** Opening Source data block **

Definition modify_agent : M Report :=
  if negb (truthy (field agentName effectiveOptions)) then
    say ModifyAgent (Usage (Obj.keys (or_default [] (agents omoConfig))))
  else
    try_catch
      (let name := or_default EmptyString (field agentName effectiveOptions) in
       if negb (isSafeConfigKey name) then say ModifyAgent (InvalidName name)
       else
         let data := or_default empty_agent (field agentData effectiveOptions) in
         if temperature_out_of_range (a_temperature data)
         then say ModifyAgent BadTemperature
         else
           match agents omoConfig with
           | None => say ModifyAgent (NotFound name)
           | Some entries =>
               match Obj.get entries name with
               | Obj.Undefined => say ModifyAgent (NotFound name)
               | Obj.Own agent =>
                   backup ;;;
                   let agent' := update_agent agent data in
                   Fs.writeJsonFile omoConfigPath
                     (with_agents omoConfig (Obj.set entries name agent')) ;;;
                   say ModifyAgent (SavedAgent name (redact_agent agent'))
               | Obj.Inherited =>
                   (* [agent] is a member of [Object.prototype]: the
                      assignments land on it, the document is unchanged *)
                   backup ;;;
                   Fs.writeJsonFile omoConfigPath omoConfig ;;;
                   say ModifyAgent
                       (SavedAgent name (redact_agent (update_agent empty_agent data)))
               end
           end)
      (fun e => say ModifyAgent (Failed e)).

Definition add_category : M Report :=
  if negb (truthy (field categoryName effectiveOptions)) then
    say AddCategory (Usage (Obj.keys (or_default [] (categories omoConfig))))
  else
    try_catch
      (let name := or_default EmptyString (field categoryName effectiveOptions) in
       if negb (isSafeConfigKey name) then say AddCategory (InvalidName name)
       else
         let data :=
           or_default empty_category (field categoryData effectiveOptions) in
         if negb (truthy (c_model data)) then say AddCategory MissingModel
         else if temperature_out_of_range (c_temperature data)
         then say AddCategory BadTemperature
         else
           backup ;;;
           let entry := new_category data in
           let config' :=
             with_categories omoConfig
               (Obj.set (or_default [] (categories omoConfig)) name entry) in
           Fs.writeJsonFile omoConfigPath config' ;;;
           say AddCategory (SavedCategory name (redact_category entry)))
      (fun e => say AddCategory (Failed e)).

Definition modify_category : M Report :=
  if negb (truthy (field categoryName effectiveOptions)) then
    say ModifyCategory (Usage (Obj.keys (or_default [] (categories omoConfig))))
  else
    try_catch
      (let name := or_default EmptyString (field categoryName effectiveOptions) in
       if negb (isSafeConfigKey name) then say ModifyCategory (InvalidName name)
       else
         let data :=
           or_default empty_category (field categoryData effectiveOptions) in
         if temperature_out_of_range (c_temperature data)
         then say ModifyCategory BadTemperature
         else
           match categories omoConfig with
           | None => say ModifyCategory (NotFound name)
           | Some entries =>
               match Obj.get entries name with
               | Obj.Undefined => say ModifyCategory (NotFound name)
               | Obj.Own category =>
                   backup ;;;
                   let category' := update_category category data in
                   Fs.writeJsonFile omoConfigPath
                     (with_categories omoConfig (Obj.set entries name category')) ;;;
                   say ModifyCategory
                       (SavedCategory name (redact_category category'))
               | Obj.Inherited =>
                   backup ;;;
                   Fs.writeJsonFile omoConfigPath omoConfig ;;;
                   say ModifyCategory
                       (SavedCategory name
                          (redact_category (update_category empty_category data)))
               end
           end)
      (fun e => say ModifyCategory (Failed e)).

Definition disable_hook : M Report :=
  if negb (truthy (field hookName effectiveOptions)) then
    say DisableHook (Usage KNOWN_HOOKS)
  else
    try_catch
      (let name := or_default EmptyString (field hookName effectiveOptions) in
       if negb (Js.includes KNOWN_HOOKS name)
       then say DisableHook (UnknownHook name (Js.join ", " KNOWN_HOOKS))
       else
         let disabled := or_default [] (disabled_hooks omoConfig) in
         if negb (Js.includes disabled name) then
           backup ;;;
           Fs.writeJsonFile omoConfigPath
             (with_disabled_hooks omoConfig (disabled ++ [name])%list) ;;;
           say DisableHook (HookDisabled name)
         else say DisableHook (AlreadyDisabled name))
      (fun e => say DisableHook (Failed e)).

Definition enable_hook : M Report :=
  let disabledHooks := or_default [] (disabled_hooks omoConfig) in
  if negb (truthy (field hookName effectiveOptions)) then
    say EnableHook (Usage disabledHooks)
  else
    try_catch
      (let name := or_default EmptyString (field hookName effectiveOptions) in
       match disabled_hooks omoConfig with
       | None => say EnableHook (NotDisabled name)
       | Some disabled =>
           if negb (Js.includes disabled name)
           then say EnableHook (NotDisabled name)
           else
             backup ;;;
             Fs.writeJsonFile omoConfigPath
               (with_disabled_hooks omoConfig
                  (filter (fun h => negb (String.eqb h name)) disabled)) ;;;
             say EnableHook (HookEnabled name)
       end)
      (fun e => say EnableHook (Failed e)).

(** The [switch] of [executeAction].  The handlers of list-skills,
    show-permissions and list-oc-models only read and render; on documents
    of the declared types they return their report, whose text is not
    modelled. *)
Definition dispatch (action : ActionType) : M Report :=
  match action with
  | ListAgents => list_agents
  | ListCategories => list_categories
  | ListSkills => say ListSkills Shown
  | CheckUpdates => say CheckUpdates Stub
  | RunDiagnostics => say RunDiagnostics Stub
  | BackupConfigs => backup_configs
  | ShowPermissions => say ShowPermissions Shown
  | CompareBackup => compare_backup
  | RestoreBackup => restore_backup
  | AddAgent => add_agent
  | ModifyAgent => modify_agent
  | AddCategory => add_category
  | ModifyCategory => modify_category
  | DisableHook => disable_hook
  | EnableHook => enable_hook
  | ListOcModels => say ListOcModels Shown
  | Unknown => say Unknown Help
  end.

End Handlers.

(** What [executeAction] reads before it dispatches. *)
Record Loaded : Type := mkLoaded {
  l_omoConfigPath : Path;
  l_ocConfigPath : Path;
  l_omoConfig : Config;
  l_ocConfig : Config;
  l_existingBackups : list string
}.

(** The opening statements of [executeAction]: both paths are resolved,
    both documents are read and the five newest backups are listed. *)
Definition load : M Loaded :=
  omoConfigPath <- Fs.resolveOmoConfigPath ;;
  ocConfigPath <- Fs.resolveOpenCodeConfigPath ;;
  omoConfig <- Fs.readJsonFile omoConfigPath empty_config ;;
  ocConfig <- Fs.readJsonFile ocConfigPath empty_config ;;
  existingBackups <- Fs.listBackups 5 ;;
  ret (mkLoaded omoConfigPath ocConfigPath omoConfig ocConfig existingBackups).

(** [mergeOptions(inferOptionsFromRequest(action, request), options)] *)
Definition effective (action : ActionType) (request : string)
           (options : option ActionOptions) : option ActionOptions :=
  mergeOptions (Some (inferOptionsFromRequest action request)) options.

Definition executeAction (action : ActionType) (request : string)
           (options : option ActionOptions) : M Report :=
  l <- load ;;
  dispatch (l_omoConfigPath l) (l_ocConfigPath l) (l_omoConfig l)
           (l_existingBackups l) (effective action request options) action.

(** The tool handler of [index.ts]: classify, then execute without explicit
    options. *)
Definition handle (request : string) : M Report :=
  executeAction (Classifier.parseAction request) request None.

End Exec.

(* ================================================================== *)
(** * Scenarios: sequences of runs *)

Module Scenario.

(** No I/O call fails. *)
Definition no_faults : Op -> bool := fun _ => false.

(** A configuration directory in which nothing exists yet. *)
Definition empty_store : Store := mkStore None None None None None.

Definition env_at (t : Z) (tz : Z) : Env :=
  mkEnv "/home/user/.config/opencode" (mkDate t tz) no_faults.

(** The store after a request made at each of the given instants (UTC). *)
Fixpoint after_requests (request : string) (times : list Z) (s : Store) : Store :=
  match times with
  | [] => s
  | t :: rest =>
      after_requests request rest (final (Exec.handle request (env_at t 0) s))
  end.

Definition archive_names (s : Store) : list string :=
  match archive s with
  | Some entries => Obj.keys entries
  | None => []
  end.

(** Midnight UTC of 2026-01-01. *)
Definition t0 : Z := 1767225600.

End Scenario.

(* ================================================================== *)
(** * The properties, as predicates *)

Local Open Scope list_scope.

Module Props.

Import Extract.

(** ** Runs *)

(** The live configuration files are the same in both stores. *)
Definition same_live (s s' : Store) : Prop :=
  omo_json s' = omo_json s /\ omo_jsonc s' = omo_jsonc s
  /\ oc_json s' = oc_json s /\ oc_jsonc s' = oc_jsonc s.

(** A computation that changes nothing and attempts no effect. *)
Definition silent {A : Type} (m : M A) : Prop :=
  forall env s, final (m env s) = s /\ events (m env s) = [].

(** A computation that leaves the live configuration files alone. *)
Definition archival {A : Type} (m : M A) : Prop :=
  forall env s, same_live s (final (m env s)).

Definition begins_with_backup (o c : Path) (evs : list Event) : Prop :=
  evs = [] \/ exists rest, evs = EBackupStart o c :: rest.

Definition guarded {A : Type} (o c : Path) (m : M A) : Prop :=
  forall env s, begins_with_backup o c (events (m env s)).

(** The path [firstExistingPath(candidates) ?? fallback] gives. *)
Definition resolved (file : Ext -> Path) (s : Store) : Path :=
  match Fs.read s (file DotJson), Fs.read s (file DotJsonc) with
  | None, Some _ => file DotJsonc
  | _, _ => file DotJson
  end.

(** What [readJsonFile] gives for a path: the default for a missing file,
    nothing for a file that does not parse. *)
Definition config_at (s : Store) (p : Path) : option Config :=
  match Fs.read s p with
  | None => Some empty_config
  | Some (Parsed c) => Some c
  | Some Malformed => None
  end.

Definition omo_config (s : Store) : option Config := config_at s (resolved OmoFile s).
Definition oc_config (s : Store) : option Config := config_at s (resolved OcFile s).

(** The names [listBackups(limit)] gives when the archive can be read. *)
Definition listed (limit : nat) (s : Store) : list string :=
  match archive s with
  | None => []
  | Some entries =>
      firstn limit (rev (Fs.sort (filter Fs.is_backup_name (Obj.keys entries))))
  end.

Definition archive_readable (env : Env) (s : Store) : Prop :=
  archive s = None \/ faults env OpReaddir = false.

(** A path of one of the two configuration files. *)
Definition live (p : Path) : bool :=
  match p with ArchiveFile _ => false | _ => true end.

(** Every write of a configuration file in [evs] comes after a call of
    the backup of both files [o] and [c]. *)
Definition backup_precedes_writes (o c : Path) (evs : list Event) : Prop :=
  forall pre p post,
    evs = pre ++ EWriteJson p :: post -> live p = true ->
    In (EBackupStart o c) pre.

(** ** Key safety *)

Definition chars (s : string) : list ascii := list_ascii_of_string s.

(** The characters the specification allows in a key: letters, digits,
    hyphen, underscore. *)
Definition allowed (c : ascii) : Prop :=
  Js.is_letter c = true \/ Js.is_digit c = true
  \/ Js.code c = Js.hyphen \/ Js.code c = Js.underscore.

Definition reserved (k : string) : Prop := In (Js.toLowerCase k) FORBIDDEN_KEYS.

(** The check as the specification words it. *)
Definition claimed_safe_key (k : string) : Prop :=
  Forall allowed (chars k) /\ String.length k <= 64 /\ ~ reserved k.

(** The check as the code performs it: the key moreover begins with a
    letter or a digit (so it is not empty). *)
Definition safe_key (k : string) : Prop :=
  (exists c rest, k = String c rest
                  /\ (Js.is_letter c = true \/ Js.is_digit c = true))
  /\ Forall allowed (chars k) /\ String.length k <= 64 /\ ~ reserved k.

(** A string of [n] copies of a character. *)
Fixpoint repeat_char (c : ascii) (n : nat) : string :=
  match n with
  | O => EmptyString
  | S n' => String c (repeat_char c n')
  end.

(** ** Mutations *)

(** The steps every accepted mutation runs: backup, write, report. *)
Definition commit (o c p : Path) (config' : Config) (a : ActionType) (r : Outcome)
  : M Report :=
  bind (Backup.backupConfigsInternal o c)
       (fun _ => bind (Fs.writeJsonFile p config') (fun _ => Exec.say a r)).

** Closing Source data block **

__What this task involves__. With the line holding "(** A computation that leaves" as the first and the line holding "c : Path) (m" as the last, set down that range of the entries above exactly, and nothing else.

__Answer box__.
(** A computation that leaves the live configuration files alone. *)
Definition archival {A : Type} (m : M A) : Prop :=
  forall env s, same_live s (final (m env s)).

Definition begins_with_backup (o c : Path) (evs : list Event) : Prop :=
  evs = [] \/ exists rest, evs = EBackupStart o c :: rest.

Definition guarded {A : Type} (o c : Path) (m : M A) : Prop :=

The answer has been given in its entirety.